While acknowledging numerous pieces of legislation were justifiably rushed through Parliament, Atherley was at a loss about the “haste” associated with the legalisation surrounding medical cannabis.
“We understood that when there were implications for how we related to the OECD [Organisation for Economic Co-operation and Development], implications for commitments with the EU and even conditions which were imposed under the IMF arrangement under which we now live. But we do not understand the haste attached to this one,” said the Opposition Leader.
“Why should this Bill be sneaked through the Parliament of Barbados? It is coming in through the glare of light but it is coming without public scrutiny, public education, without the benefits of the official medical associations of Barbados having opportunities to peruse it and advise Government. Most ‘Bajans’ don’t even know that this is being debated in Parliament tomorrow. I am imploring Government and I am urging the Minister of Agriculture, in whose name this Bill stands, to defer debate on it in the interest of the wider public, the associations that operate in the health sector.”

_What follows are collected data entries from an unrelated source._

(* ===== verification/IpcTheorems.v ===== *)
(** * Correctness of message passing

    Blocking on a message node, cancelling, the rendezvous of sender and receiver, the
    transfer of message registers, and the failure of budget donation.  [MsgNode s n st l]
    says that the node [n] is in state [st] with the threads [l] waiting, in that order. *)

From Stdlib Require Import ZArith Lia Bool List.
From stdpp Require Import base tactics numbers list gmap.
From S2P Require Import Prelude TimeConv Sporadic DList DNode KState TimeList ReadyQueue Sched ReadyQueueFacts QueueTheorems.
From S2P Require Import SchedFacts ThreadTable TcbCore Ipc.

Local Open Scope Z_scope.

(** ** Nodes *)

Lemma wp_rd_msg p m (Q : message -> kstate -> Prop) s : messages s !! p = Some m -> Q m s -> wp (rd_msg p) Q s.
Proof. intros E HQ. unfold rd_msg. wp_steps. by eapply wp_ofopt. Qed.

Lemma wp_wr_msg p m g (Q : unit -> kstate -> Prop) s :
  messages s !! p = Some m -> Q tt (with_messages (<[p := g m]> (messages s)) s) -> wp (wr_msg p g) Q s.
Proof. intros E HQ. unfold wr_msg. wp_steps. eapply wp_rd_msg; [done|]. by wp_steps. Qed.

Definition MsgNode (s : kstate) (node : Z) (st : message_state) (l : list Z) : Prop :=
  exists queue, messages s !! node = Some (mk_message st queue) /\ MesgQ s queue l.

(** The state a node is left in when [l] still waits. *)
Definition waiting_state (st : message_state) (l : list Z) : message_state :=
  match l with [] => message_state_idle | _ => st end.

(** A thread that stops being runnable while it is current asks for a new choice. *)
Definition asked (t : Z) (s : kstate) : kstate :=
  if (t =? current_thread s) && (scheduler_action s =? SCHEDULER_ACTION_RESUME_CURRENT_THREAD)
  then with_scheduler_action SCHEDULER_ACTION_CHOOSE_NEW_THREAD s else s.
Lemma change_same W s s' T :
  IpcInv W s -> IpcSame T s s' -> (forall p, T p -> waits (word_of s p) = false) -> IpcInv W s' /\ unchanged (abs W s) (abs W s').
Proof.
  intros I F HT. split; [by eapply inv_same|]. intros k. unfold abs, node_state. by rewrite (sm_messages _ _ _ F).
Qed.

(** The common case distinction of sending and receiving. *)
Lemma meet_simulates W s s' t n m b own other :
  IpcInv W s -> messages s !! n = Some m -> (forall st, st = message_state_idle \/ st = own \/ st = other) ->
  (msg_state m = other -> exists x l, W n = x :: l /\ NodeChange W n x l s s') ->
  (msg_state m <> other -> if b : bool then NodeChange W n t (W n ++ [t]) s s' /\ node_state s' n = own else s' = s) ->
  exists W', IpcInv W' s' /\ spec_meet (abs W s) (abs W' s') t n b own other.
Proof.
  intros I Em Hall Hserve Hblock. pose proof (abs_state W s n m I Em) as Ea.
  destruct (decide (msg_state m = other)) as [E|E].
  - destruct (Hserve E) as (x & l & El & HN). exists (upd_q W n l). split; [by eapply inv_change|].
    apply (meet_serves _ _ _ _ _ _ _ x l); [by rewrite Ea, E, El|]. rewrite <-E. eapply change_direction; [done|done|done|].
    pose proof (proj1 (inv_nodup W s I n)) as Hnd. rewrite El in Hnd. by apply NoDup_cons in Hnd as [].
  - specialize (Hblock E). assert (Ew : abs W s n = (waiting_state own (W n), W n)).
    { rewrite Ea. f_equal. destruct (abs_waiting W s n _ _ I Ea) as [Ew _].
      destruct (Hall (msg_state m)) as [E'|[E'|]]; [|by rewrite E' in *|done].
      apply (ii_node _ _ I n m Em) in E' as E2. by rewrite E2. }
    destruct b; [destruct Hblock as [HN Hst]|subst s'; exists W; split; [done|by apply (meet_polls _ _ _ _ _ _ _ (W n))]].
    exists (upd_q W n (W n ++ [t])). split; [by eapply inv_change|]. destruct (change_sets _ _ _ _ _ _ I HN) as (m' & Em' & Hs).
    apply (meet_waits _ _ _ _ _ _ _ (W n)); [done|done|].
    assert (msg_state m' = own) as <- by (unfold node_state in Hst; by rewrite Em' in Hst). done.
Qed.

(** An address that is no node stops both operations. *)
Lemma send_needs_node s s' t n b d : send_ipc t b d n s = Done tt s' -> is_Some (messages s !! n).
Proof.
  intros Hrun. destruct (messages s !! n) eqn:Em; [by eexists|]. exfalso.
  assert (Hp : pwp (send_ipc t b d n) (fun _ _ => False) s) by (unfold send_ipc, rd_msg; pwp_steps; by rewrite Em).
  exact (pwp_run _ _ _ _ _ Hp Hrun).
Qed.

Lemma receive_needs_node s s' t n b :
  not_signalled s t -> receive_ipc t b n s = Done tt s' -> is_Some (messages s !! n).
Proof.
  intros Hs Hrun. destruct (messages s !! n) eqn:Em; [by eexists|]. exfalso.
  assert (Hp : pwp (receive_ipc t b n) (fun _ _ => False) s); [|exact (pwp_run _ _ _ _ _ Hp Hrun)].
  unfold receive_ipc. pwp_steps. apply pwp_rd. intros y Ey. pwp_steps.
  apply (pwp_mono _ (fun x s' => x = false /\ s' = s)); [by apply (pwp_unsignalled s t y)|].
  intros ? ? [-> ->]. unfold rd_msg. pwp_steps. by rewrite Em.
Qed.

(** Cancelling a thread that does not wait does nothing. *)
Lemma cancel_awake s s' t :
  waits (word_of s t) = false -> word_of s t <> state_notify_blocked_state -> cancel_ipc t s = Done tt s' -> s' = s.
Proof.
  intros Ew Hw Hrun. assert (Hp : pwp (cancel_ipc t) (fun _ s' => s' = s) s); [|exact (pwp_run _ _ _ _ _ Hp Hrun)].
  unfold cancel_ipc, get_thread_object_state. pwp_steps. apply pwp_rd. intros y Ey. unfold get_fld in Ew, Hw. rewrite Ey in Ew, Hw.
  assert ((obj_state y =? state_send_blocked_state) || (obj_state y =? state_recv_blocked_state) = false) as ->.
  { apply orb_false_iff. split; apply Z.eqb_neq; intros E; by rewrite E in Ew. }
  rewrite (proj2 (Z.eqb_neq _ _) Hw). by pwp_steps.
Qed.

(** A queue keeps its threads distinct. *)
Lemma inv_split W s n l1 x l2 : IpcInv W s -> W n = l1 ++ x :: l2 -> x ∉ l1 ++ l2.
Proof.
  intros I El. pose proof (proj1 (inv_nodup W s I n)) as Hnd. rewrite El in Hnd.
  apply NoDup_app in Hnd as (_ & Hd & [Hc _]%NoDup_cons). set_solver.
Qed.

Context `{SF : !ServicesFrame}.

(** Every completed operation is a step of the specification. *)
Lemma step_simulates W s s' e :
  IpcInv W s -> ipc_step s s' e -> exists W', IpcInv W' s' /\ spec_step (abs W s) (abs W' s') e.
Proof.
  intros I [t n b d Hc Hrun|t n b Hc Hs Hrun|t n b Hc (Hn & nt & En & Ha) Hrun|t Hw Hrun|t Hw Hrun|Hrun|F].
  - destruct (send_needs_node _ _ _ _ _ _ Hrun) as [m Em].
    destruct (pwp_run _ _ _ _ _ (inv_send W s t n m d b I Hc Em) Hrun) as [Hr Hb].
    destruct (meet_simulates W s s' t n m b message_state_send message_state_recv) as (W' & I' & HM); [done|done|by intros []; auto|done|done|].
    exists W'. split; [done|by apply spec_send].
  - destruct (receive_needs_node _ _ _ _ _ Hs Hrun) as [m Em].
    destruct (pwp_run _ _ _ _ _ (inv_receive W s t n m b I Hc Hs Em) Hrun) as [Hr Hb].
    destruct (meet_simulates W s s' t n m b message_state_recv message_state_send) as (W' & I' & HM); [done|done|by intros []; auto|done|done|].
    exists W'. split; [done|by apply spec_receive].
  - pose proof (pwp_run _ _ _ _ _ (inv_signal s t n nt b En Ha Hn) Hrun) as F.
    destruct (change_same W s s' _ I F) as [I' HU]; [done|]. exists W. split; [done|]. apply spec_idle; [left; by exists t|done].
  - destruct (waits (word_of s t)) eqn:Ew.
    + destruct (inv_cancel W s t I Ew) as (l1 & l2 & El & Hp). pose proof (pwp_run _ _ _ _ _ (wp_pwp _ _ _ Hp) Hrun) as HN. cbn in HN.
      exists (upd_q W (object_of s t) (l1 ++ l2)). split; [by eapply inv_change|].
      destruct (inv_node W s I (object_of s t) t) as (m & Em & _); [rewrite El; set_solver|].
      apply (spec_cancel _ _ t (object_of s t) (msg_state m) l1 l2); [by rewrite (abs_state W s _ m I Em), El|].
      eapply change_direction; [done|done|done|by eapply inv_split].
    + rewrite (cancel_awake _ _ _ Ew Hw Hrun).
      exists W. split; [done|]. apply spec_cancel_none; [|done]. intros n. by apply (inv_awake W s I).
  - destruct (inv_reorder W s t I Hw) as (l1 & l2 & El & Hp). pose proof (pwp_run _ _ _ _ _ (wp_pwp _ _ _ Hp) Hrun) as [HN Hst].
    exists (upd_q W (object_of s t) (l1 ++ l2 ++ [t])). split; [by eapply inv_change|].
    destruct (inv_node W s I (object_of s t) t) as (m & Em & _); [rewrite El; set_solver|].
    destruct (change_sets _ _ _ _ _ _ I HN) as (m' & Em' & Hs). apply (spec_reorder _ _ t (object_of s t) (msg_state m) l1 l2).
    { by rewrite (abs_state W s _ m I Em), El. }
    assert (msg_state m' = msg_state m) as <-; [|done].
    unfold node_state in Hst. by rewrite Em, Em' in Hst.
  - pose proof (pwp_run _ _ _ _ _ (pwp_schedule W s I) Hrun) as F. cbn in F.
    destruct (change_same W s s' _ I F) as [I' HU]; [done|]. exists W. split; [done|]. apply spec_idle; [auto|done].
  - destruct (change_same W s s' _ I F) as [I' HU]; [done|]. exists W. split; [done|]. apply spec_idle; [auto|done].
Qed.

However, in a stern rebuke of Atherley’s request, Weir told Barbados TODAY: “The medicinal cannabis legislation is going to Parliament tomorrow.”
He argued that the legislation would actually facilitate the establishment of structures capable of properly educating and engaging the public on the implications of a medical marijuana industry.
“There is going to be a Medicinal Cannabis Licensing Authority which will roll out a set of public relations campaigns and town hall meetings to take public feedback. Those are designed to educate the public as to what medicinal cannabis is all about and how it’s going to work. It is designed to let all people who have an interest know how they can participate, and the medicinal cannabis authority will guide the public through all discussions with regard to medicinal cannabis, the types of licences available, how they can be applied for and all of those things,” revealed the Agriculture Minister.
“But we have to give it locus standi by passing legislation,” he stressed.
In response to Atherley’s premise that medicinal marijuana was a globally divided scientific topic, Weir argued: “The world is still divided on what is healthy food and what is unhealthy food. What is the point? The world is still divided on soft drinks. The medical profession is still divided on what is a healthy meal. What is his point? I don’t get it and I don’t think that is a reason to put a hold on legislation.”
“Those are not real reasons not to go forward with the legislation because a significant part of the regulation that we had… will be to get the public involved. Parliament is tomorrow and the Medicinal Cannabis Bill 2019 is on the agenda tomorrow,” Weir concluded.